Coderx7 commented Feb 19, 2023

@rwightman Thanks. but there are two things here, first I believe I did just that but still got that same error anyway! I'll give that another try ans see how it goes.
and 2. concerning the stages, this architecture uses dynamic strides for any layers basically, but especially the first 4. (I can remove it and make it static as there are only two pretrained variants with two stride modes!)
the two trained variants use mode 1 and mode 2 strides which basically downsamples the early layers at specific rate so during imagenet training you can have some kind of leverage on performance/accuracy ratio at its simplest form.
like here, it uses strides of 2,2,1,2 and another variant uses 2,2,2 and the rest are 1s.
if I create stages based on the downsampling of features, stem, layer1,layer3 all should be in unique stages right? like stage1 to stage 2(excluding stem)?

@rwightman
Copy link
Collaborator

In the model create helper you should enable the flatten_sequential and ensure the default # of out indices matches the net

    out_indices = kwargs.pop('out_indices', (0, 1, 2, 3))
    model = build_model_with_cfg(
        EfficientFormerV2, variant, pretrained,
        feature_cfg=dict(flatten_sequential=True, out_indices=out_indices),
        **kwargs)

Most models have some sort of pattern and systematic spacing between the strided layers so figured that'd be the same here for the configs, I realize they could be put anywhere but doesn't seem that useful to have no depth between strides.

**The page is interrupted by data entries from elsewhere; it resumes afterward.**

(** * go-synapse: the HAProxy reconciler and the ZooKeeper watcher

    A shallow embedding of [synapse_haproxy.go] (the reconciler loop that
    assembles the backends of every service, compares them with the state
    it applied last and drives HAProxy through its configuration file, its
    reload command and its admin socket) and of the ZooKeeper watcher
    ([WatcherZookeeper.Watch], [watchRoot], [watchNode]), followed by the
    service of synapse ([ServiceReport], [Service.Init]) and the service of
    nerve ([Service.Init], [reportAndTellIfAtLeastOneReported],
    [CurrentWeight]).

    Go values are modelled as follows.
    - [string] is Rocq's [string] (a sequence of bytes); [+:+] is Go's [+].
    - [int] is [Z]; [strconv.Itoa] prints it in decimal.
    - a slice is a [list]; [append] adds at the end; [for i, x := range]
      is [range], a left fold that also passes the index.
    - [error] is [option error], [None] being [nil].
    - every call that leaves the process (file system, clock, reload
      command, admin socket, [encoding/json]) asks a [World] for its result;
      a function that performs such calls returns, next to its Go results,
      the list of [Event]s it caused, in order. *)

From Stdlib Require Import ZArith List String Ascii Bool Lia DecimalString.
From Stdlib Require Import Sorting.Permutation.
From Stdlib Require PrimFloat FloatOps SpecFloat Uint63.
From stdpp Require Import base list strings gmap.
Import ListNotations.

Open Scope string_scope.
Open Scope list_scope.
Open Scope Z_scope.

(** ** Go primitives *)

(** The Go [error] values that matter here carry a message only. *)
Definition error := string.

(** [strconv.Itoa]. *)
Definition Itoa (n : Z) : string := NilZero.string_of_int (Z.to_int n).

(** The one-byte string that Go writes as a newline escape. *)
Definition LF : string := String (ascii_of_nat 10) EmptyString.

(** [for i, x := range xs { s = f s i x }]. *)
Fixpoint range_from {A St : Type} (f : St -> nat -> A -> St) (i : nat)
    (xs : list A) (s : St) : St :=
  match xs with
  | [] => s
  | x :: xs' => range_from f (S i) xs' (f s i x)
  end.

Definition range {A St : Type} (f : St -> nat -> A -> St) (xs : list A)
    (s : St) : St :=
  range_from f 0%nat xs s.

(** ** Data model ([synapse_configuration.go], [synapse_haproxy.go]) *)

Record SynapseCommandHAProxyConfiguration := {
  Binary : string;
  Arguments_ : list string
}.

The concept of the stage is essentially encapsulate the layers at the same stride, and sometimes there are stages w/o any stride but a different width, conv type (depthwise vs not), or other trait in common with all layer repeats in the stage.

@Coderx7
Copy link
Author

Coderx7 commented Feb 19, 2023

@rwightman Thanks a lot. thats a fair point, however this was never meant to scale that way. it was designed with something completely different in mind. it was meant to show how one could maximize a networks performance under constraint (fixed_param count, depth and basic operators) while keeping everything simple and not resorting to any complex strategies.

having that said, thankfully I seem to pretty much have done everything and the only thing that seems to still be an issue is that the last stage has a bigger featuremap size(thus smaller stride) than its previous counter part. it seems timm has issues with it.
currently this is how my feature_info looks like:

[{'num_chs': 64, 'reduction': 2, 'module': 'stem'},
 {'num_chs': 128, 'reduction': 4, 'module': 'features.stage_0'},
 {'num_chs': 128, 'reduction': 8, 'module': 'features.stage_1'},
 {'num_chs': 512, 'reduction': 16, 'module': 'features.stage_2'},
 {'num_chs': 2048, 'reduction': 24, 'module': 'features.stage_3'},
 {'num_chs': 256, 'reduction': 20, 'module': 'features.stage_4'}]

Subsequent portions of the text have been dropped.